:: Directions for this task ::
Go through the records and write each one out again exactly.

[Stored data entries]
<<<<
(** X13.  A run with [num_frames = 0] fails late: the sampler yields the final
    timestep, its picture is saved under index 0, and only then does the
    frame duration [3 / 0] raise [ZeroDivisionError]; no file is read and no
    GIF is opened. *)
Theorem zero_frames_run
    (rel_pos : list (list Q) -> Q -> nat -> nat -> nat -> Q)
    (load_data : string -> list Q * list (list (list Q)) * list (list (list Q)))
    (gif_name data_file : string) (box_dim : Q)
    (time : list Q) (pos vel : list (list (list Q))) (w : world) :
  load_data data_file = (time, pos, vel) ->
  well_formed time pos ->
  let last := Z.of_nat (length time) - 1 in
  (exists w' c,
     GIF_2D rel_pos load_data gif_name data_file 0 box_dim w
     = (Raise ZeroDivisionError, w')
     /\ frame_with Rectilinear (render_2D rel_pos) time pos box_dim last = Ok c
     /\ saved (events w') = saved (events w) ++ [frame_name "2D" 0]
     /\ read (events w') = read (events w)
     /\ files w' !! frame_name "2D" 0 = Some c
     /\ gifs w' = gifs w)
  /\ (exists w' c,
        GIF_3D rel_pos load_data gif_name data_file 0 box_dim w
        = (Raise ZeroDivisionError, w')
        /\ frame_with ThreeD (render_3D rel_pos) time pos box_dim last = Ok c
        /\ saved (events w') = saved (events w) ++ [frame_name "3D" 0]
        /\ read (events w') = read (events w)
        /\ files w' !! frame_name "3D" 0 = Some c
        /\ gifs w' = gifs w).
Proof.
  intros Hload Hwf last. split.
  - destruct (well_formed_frames_2D rel_pos time pos box_dim 0 Hwf)
      as (cs & Hcs); [left; lia|].
    change (plan_of (Z.of_nat (length time)) 0) with [last] in Hcs.
    pose proof Hcs as Hcs'.
    apply Forall2_cons_inv_l in Hcs' as (c & cs' & [Hc _] & Hnil & ->).
    apply Forall2_nil_inv_l in Hnil as ->.
    exists (after_frames "2D" [c] w), c.
    rewrite GIF_2D_with,
      (GIF_with_frames_phase _ _ _ _ _ _ 0 _ _ _ _ [c] w Hload Hcs).
    split; [apply build_gif_with_zero|]. split; [done|].
    apply after_frames_one_saved.
  - destruct (well_formed_frames_3D rel_pos time pos box_dim 0 Hwf)
      as (cs & Hcs); [left; lia|].
    change (plan_of (Z.of_nat (length time)) 0) with [last] in Hcs.
    pose proof Hcs as Hcs'.
    apply Forall2_cons_inv_l in Hcs' as (c & cs' & [Hc _] & Hnil & ->).
    apply Forall2_nil_inv_l in Hnil as ->.
    exists (after_frames "3D" [c] w), c.
    rewrite GIF_3D_with,
      (GIF_with_frames_phase _ _ _ _ _ _ 0 _ _ _ _ [c] w Hload Hcs).
    split; [apply build_gif_with_zero|]. split; [done|].
    apply after_frames_one_saved.
Qed.

Lemma zero_frames_run_witness :
  exists w' c,
    GIF_2D no_displacement (fun _ => example_2D) "out.gif" "data.csv" 0 10%Q
      empty_world = (Raise ZeroDivisionError, w')
    /\ saved (events w') = saved (events empty_world) ++ [frame_name "2D" 0]
    /\ files w' !! frame_name "2D" 0 = Some c
    /\ gifs w' = gifs empty_world.
Proof.
  destruct (zero_frames_run no_displacement (fun _ => example_2D)
              "out.gif" "data.csv" 10%Q
              (fst (fst example_2D)) (snd (fst example_2D)) (snd example_2D)
              empty_world) as [(w' & c & Hrun & _ & Hs & _ & Hf & Hg) _].
  - reflexivity.
  - split; [reflexivity | split; [discriminate | repeat constructor]].
  - exists w', c. split; [exact Hrun|]. split; [exact Hs|].
    split; [exact Hf | exact Hg].
Defined.

(** ** What a run leaves in the working directory *)

Lemma write_all_idem (keys : list string) (vs : list canvas)
    (m : gmap string canvas) :
  NoDup keys -> length keys = length vs ->
  write_all (write_all m (zip keys vs)) (zip keys vs) = write_all m (zip keys vs).
Proof.
  intros Hnd Hlen. apply map_eq. intros j.
  destruct (decide (j ∈ keys)) as [Hin|Hout].
  - apply list_elem_of_lookup in Hin as [i Hi].
    destruct (vs !! i) as [v|] eqn:Hv.
    + by rewrite !(lookup_write_all keys vs _ i j v).
    + apply lookup_ge_None in Hv. apply lookup_lt_Some in Hi. lia.
  - by rewrite !lookup_write_all_other.
Qed.


Lemma entries_after_ensure (w : world) :
  entries (after_ensure w) = {["tmp-plot"]} ∪ entries w.
Proof.
  unfold after_ensure. destruct (decide ("tmp-plot" ∈ entries w)); [|done].
  apply set_eq. intros y. rewrite elem_of_union, elem_of_singleton.
  split; [by right | intros [->|?]; done].
Qed.

Lemma entries_after_run (tag gif_name : string) (num_frames : Z)
    (cs : list canvas) (w : world) :
  entries (after_build tag gif_name num_frames cs (after_frames tag cs w))
  = {[gif_name]} ∪ ({["tmp-plot"]} ∪ entries w).
Proof.
  unfold after_build, after_frames. cbn [entries].
  by rewrite entries_after_ensure.
Qed.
>>>>
:: Response ::
(** X13.  A run with [num_frames = 0] fails late: the sampler yields the final
    timestep, its picture is saved under index 0, and only then does the
    frame duration [3 / 0] raise [ZeroDivisionError]; no file is read and no
    GIF is opened. *)
Theorem zero_frames_run
    (rel_pos : list (list Q) -> Q -> nat -> nat -> nat -> Q)
    (load_data : string -> list Q * list (list (list Q)) * list (list (list Q)))
    (gif_name data_file : string) (box_dim : Q)
    (time : list Q) (pos vel : list (list (list Q))) (w : world) :
  load_data data_file = (time, pos, vel) ->
  well_formed time pos ->
  let last := Z.of_nat (length time) - 1 in
  (exists w' c,
     GIF_2D rel_pos load_data gif_name data_file 0 box_dim w
     = (Raise ZeroDivisionError, w')
     /\ frame_with Rectilinear (render_2D rel_pos) time pos box_dim last = Ok c
     /\ saved (events w') = saved (events w) ++ [frame_name "2D" 0]
     /\ read (events w') = read (events w)
     /\ files w' !! frame_name "2D" 0 = Some c
     /\ gifs w' = gifs w)
  /\ (exists w' c,
        GIF_3D rel_pos load_data gif_name data_file 0 box_dim w
        = (Raise ZeroDivisionError, w')
        /\ frame_with ThreeD (render_3D rel_pos) time pos box_dim last = Ok c
        /\ saved (events w') = saved (events w) ++ [frame_name "3D" 0]
        /\ read (events w') = read (events w)
        /\ files w' !! frame_name "3D" 0 = Some c
        /\ gifs w' = gifs w).
Proof.
  intros Hload Hwf last. split.
  - destruct (well_formed_frames_2D rel_pos time pos box_dim 0 Hwf)
      as (cs & Hcs); [left; lia|].
    change (plan_of (Z.of_nat (length time)) 0) with [last] in Hcs.
    pose proof Hcs as Hcs'.
    apply Forall2_cons_inv_l in Hcs' as (c & cs' & [Hc _] & Hnil & ->).
    apply Forall2_nil_inv_l in Hnil as ->.
    exists (after_frames "2D" [c] w), c.
    rewrite GIF_2D_with,
      (GIF_with_frames_phase _ _ _ _ _ _ 0 _ _ _ _ [c] w Hload Hcs).
    split; [apply build_gif_with_zero|]. split; [done|].
    apply after_frames_one_saved.
  - destruct (well_formed_frames_3D rel_pos time pos box_dim 0 Hwf)
      as (cs & Hcs); [left; lia|].
    change (plan_of (Z.of_nat (length time)) 0) with [last] in Hcs.
    pose proof Hcs as Hcs'.
    apply Forall2_cons_inv_l in Hcs' as (c & cs' & [Hc _] & Hnil & ->).
    apply Forall2_nil_inv_l in Hnil as ->.
    exists (after_frames "3D" [c] w), c.
    rewrite GIF_3D_with,
      (GIF_with_frames_phase _ _ _ _ _ _ 0 _ _ _ _ [c] w Hload Hcs).
    split; [apply build_gif_with_zero|]. split; [done|].
    apply after_frames_one_saved.
Qed.

Lemma zero_frames_run_witness :
  exists w' c,
    GIF_2D no_displacement (fun _ => example_2D) "out.gif" "data.csv" 0 10%Q
      empty_world = (Raise ZeroDivisionError, w')
    /\ saved (events w') = saved (events empty_world) ++ [frame_name "2D" 0]
    /\ files w' !! frame_name "2D" 0 = Some c
    /\ gifs w' = gifs empty_world.
Proof.
  destruct (zero_frames_run no_displacement (fun _ => example_2D)
              "out.gif" "data.csv" 10%Q
              (fst (fst example_2D)) (snd (fst example_2D)) (snd example_2D)
              empty_world) as [(w' & c & Hrun & _ & Hs & _ & Hf & Hg) _].
  - reflexivity.
  - split; [reflexivity | split; [discriminate | repeat constructor]].
  - exists w', c. split; [exact Hrun|]. split; [exact Hs|].
    split; [exact Hf | exact Hg].
Defined.

(** ** What a run leaves in the working directory *)

Lemma write_all_idem (keys : list string) (vs : list canvas)
    (m : gmap string canvas) :
  NoDup keys -> length keys = length vs ->
  write_all (write_all m (zip keys vs)) (zip keys vs) = write_all m (zip keys vs).
Proof.
  intros Hnd Hlen. apply map_eq. intros j.
  destruct (decide (j ∈ keys)) as [Hin|Hout].
  - apply list_elem_of_lookup in Hin as [i Hi].
    destruct (vs !! i) as [v|] eqn:Hv.
    + by rewrite !(lookup_write_all keys vs _ i j v).
    + apply lookup_ge_None in Hv. apply lookup_lt_Some in Hi. lia.
  - by rewrite !lookup_write_all_other.
Qed.


Lemma entries_after_ensure (w : world) :
  entries (after_ensure w) = {["tmp-plot"]} ∪ entries w.
Proof.
  unfold after_ensure. destruct (decide ("tmp-plot" ∈ entries w)); [|done].
  apply set_eq. intros y. rewrite elem_of_union, elem_of_singleton.
  split; [by right | intros [->|?]; done].
Qed.

Lemma entries_after_run (tag gif_name : string) (num_frames : Z)
    (cs : list canvas) (w : world) :
  entries (after_build tag gif_name num_frames cs (after_frames tag cs w))
  = {[gif_name]} ∪ ({["tmp-plot"]} ∪ entries w).
Proof.
  unfold after_build, after_frames. cbn [entries].
  by rewrite entries_after_ensure.
Qed.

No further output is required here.